Work item -
Please print the entries below exactly, from the line with "intros k Hex." through the line with "induction texts as [|t texts IH]; intros k H;", including both of those lines and leaving out all others.

(Stored data entries)
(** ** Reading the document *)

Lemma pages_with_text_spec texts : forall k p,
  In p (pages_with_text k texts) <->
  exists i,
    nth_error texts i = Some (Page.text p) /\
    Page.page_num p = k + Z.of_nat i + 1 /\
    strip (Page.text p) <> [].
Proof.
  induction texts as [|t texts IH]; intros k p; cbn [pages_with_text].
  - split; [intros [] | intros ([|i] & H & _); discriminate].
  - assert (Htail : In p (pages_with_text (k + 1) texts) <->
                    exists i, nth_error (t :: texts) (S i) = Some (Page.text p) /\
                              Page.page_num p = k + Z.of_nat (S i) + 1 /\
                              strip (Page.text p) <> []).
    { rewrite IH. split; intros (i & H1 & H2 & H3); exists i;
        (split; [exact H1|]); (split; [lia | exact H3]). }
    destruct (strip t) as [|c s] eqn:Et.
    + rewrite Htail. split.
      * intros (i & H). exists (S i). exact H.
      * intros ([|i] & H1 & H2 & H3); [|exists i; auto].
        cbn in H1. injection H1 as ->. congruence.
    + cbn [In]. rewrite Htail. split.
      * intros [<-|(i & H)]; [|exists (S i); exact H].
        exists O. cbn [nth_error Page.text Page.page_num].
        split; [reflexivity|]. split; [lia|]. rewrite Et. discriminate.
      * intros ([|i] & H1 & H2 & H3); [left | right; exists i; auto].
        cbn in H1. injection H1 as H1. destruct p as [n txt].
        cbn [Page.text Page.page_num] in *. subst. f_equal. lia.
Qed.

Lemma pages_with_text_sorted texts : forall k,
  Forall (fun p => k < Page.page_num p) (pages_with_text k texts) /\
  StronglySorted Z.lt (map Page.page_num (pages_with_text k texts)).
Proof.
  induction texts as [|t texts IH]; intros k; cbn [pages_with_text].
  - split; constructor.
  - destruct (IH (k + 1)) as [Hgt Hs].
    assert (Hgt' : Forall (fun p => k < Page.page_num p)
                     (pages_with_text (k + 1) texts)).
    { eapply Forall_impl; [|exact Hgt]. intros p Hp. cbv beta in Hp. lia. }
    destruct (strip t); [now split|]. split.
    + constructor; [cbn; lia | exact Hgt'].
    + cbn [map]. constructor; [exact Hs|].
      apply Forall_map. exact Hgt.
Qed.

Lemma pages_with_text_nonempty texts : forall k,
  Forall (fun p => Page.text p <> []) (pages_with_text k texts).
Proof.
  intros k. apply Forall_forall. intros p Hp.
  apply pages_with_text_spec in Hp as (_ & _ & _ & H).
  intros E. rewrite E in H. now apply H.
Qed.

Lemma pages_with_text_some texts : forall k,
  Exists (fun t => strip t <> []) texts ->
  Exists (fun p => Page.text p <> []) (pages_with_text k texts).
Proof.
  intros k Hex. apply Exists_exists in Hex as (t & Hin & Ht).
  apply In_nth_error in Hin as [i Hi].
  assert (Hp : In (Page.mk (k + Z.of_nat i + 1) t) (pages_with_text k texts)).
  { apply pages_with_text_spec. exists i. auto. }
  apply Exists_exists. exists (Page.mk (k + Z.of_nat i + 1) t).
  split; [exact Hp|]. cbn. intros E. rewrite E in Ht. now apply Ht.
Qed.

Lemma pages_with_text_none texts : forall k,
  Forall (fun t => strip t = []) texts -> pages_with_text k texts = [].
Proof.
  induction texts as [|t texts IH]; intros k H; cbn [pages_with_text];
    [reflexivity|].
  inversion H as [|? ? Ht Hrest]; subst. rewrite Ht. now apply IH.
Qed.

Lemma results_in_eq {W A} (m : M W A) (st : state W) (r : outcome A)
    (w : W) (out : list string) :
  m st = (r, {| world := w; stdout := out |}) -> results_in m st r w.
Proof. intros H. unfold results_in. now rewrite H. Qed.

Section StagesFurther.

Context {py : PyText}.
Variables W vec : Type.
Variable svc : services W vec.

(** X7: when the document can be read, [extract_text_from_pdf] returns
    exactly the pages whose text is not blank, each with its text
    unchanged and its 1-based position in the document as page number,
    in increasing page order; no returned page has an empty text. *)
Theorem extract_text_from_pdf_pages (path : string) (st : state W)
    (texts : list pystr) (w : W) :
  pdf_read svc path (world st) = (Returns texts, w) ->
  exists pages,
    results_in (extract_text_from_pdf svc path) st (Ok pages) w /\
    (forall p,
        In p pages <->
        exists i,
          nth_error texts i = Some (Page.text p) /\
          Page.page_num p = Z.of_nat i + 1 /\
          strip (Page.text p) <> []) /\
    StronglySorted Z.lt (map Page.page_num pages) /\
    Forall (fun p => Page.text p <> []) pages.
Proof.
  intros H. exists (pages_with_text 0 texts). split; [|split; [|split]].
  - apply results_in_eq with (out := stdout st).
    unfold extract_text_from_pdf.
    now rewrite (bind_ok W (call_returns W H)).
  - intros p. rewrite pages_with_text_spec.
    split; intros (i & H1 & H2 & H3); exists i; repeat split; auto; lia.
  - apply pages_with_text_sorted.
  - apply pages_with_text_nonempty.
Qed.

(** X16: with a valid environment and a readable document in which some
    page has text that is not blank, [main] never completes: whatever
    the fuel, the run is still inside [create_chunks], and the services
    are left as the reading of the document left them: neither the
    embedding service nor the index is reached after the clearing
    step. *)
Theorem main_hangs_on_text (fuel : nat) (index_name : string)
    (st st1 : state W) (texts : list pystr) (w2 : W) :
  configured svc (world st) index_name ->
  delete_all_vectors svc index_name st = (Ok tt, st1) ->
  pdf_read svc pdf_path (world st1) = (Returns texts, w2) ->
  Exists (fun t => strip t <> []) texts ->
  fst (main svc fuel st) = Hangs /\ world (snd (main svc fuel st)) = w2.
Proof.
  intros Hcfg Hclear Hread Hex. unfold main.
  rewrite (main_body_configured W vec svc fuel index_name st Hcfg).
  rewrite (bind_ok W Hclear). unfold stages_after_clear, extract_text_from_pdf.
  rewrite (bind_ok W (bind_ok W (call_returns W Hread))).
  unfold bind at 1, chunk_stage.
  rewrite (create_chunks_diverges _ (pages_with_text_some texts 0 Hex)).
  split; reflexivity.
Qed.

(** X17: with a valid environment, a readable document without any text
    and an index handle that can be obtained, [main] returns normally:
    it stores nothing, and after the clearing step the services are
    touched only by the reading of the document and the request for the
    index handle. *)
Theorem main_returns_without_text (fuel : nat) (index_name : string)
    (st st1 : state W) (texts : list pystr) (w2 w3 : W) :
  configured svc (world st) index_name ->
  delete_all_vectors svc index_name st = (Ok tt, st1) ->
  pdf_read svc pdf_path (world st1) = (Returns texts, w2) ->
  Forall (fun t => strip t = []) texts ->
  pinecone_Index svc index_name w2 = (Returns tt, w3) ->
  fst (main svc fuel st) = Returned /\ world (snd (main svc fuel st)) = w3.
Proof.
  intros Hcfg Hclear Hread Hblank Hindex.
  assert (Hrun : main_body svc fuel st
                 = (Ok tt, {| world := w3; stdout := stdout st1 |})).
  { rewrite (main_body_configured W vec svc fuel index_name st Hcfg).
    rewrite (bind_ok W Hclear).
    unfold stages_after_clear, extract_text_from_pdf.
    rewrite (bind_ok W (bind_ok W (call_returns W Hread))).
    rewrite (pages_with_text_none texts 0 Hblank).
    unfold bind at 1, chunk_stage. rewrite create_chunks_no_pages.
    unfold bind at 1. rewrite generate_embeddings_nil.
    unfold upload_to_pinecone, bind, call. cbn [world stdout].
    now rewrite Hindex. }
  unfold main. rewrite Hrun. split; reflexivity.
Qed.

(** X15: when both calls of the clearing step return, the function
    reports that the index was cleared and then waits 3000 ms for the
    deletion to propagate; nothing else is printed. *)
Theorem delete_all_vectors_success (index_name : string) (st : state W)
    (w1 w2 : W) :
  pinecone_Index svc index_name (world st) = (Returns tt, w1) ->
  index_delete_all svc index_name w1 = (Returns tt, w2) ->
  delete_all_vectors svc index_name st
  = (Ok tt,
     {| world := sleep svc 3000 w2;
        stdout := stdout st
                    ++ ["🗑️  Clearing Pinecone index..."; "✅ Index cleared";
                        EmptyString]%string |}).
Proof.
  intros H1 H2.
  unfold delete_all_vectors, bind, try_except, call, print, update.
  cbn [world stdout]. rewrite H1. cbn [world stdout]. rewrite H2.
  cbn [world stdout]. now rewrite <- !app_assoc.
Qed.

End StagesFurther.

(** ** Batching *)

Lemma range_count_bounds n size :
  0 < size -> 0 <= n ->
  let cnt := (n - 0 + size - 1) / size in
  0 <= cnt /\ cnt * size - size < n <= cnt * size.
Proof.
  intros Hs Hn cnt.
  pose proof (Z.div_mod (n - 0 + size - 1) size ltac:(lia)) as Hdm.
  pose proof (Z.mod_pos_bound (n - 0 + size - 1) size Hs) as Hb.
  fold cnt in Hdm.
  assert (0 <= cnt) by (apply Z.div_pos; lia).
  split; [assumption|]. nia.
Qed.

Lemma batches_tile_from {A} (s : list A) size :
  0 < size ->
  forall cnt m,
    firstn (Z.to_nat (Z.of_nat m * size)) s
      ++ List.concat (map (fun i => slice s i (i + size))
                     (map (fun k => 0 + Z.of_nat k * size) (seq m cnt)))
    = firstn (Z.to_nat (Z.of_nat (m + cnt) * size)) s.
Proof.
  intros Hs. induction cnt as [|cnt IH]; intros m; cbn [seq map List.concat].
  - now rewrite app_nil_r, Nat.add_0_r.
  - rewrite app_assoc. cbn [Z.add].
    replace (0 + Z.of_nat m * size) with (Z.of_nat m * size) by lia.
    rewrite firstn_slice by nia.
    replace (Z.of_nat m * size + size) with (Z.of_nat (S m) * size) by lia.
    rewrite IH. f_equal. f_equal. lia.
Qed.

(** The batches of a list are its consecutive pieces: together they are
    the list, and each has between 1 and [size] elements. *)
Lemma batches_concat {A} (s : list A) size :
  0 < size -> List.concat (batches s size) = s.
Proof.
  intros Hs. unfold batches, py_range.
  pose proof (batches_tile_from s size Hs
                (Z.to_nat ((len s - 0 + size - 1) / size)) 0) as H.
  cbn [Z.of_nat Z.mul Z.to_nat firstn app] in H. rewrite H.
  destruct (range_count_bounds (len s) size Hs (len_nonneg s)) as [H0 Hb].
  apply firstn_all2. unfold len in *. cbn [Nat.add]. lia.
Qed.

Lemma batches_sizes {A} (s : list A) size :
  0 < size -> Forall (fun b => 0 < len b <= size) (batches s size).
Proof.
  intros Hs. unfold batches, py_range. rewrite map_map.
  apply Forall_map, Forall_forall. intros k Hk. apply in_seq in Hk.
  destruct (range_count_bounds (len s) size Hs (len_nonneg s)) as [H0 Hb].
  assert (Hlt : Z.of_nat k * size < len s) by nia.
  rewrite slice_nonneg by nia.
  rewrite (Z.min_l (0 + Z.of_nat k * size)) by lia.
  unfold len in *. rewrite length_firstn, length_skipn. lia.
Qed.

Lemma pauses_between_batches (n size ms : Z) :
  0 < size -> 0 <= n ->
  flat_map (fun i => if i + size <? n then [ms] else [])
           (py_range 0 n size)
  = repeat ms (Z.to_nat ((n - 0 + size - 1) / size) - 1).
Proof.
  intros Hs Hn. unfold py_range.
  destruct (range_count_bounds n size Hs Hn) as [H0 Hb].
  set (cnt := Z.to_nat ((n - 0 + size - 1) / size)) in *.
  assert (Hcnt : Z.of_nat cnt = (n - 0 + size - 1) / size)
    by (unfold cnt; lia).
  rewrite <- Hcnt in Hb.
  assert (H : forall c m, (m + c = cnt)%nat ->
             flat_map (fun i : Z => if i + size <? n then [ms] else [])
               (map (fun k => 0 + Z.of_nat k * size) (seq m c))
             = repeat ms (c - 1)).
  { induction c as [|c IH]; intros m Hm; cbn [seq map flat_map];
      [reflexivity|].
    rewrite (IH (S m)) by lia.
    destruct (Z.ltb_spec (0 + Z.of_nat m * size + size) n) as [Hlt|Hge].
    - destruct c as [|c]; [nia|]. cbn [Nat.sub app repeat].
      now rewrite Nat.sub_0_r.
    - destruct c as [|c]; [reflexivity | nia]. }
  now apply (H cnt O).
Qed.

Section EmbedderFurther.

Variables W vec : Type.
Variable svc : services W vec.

Exercise solution -
  intros k Hex. apply Exists_exists in Hex as (t & Hin & Ht).
  apply In_nth_error in Hin as [i Hi].
  assert (Hp : In (Page.mk (k + Z.of_nat i + 1) t) (pages_with_text k texts)).
  { apply pages_with_text_spec. exists i. auto. }
  apply Exists_exists. exists (Page.mk (k + Z.of_nat i + 1) t).
  split; [exact Hp|]. cbn. intros E. rewrite E in Ht. now apply Ht.
Qed.

Lemma pages_with_text_none texts : forall k,
  Forall (fun t => strip t = []) texts -> pages_with_text k texts = [].
Proof.
  induction texts as [|t texts IH]; intros k H; cbn [pages_with_text];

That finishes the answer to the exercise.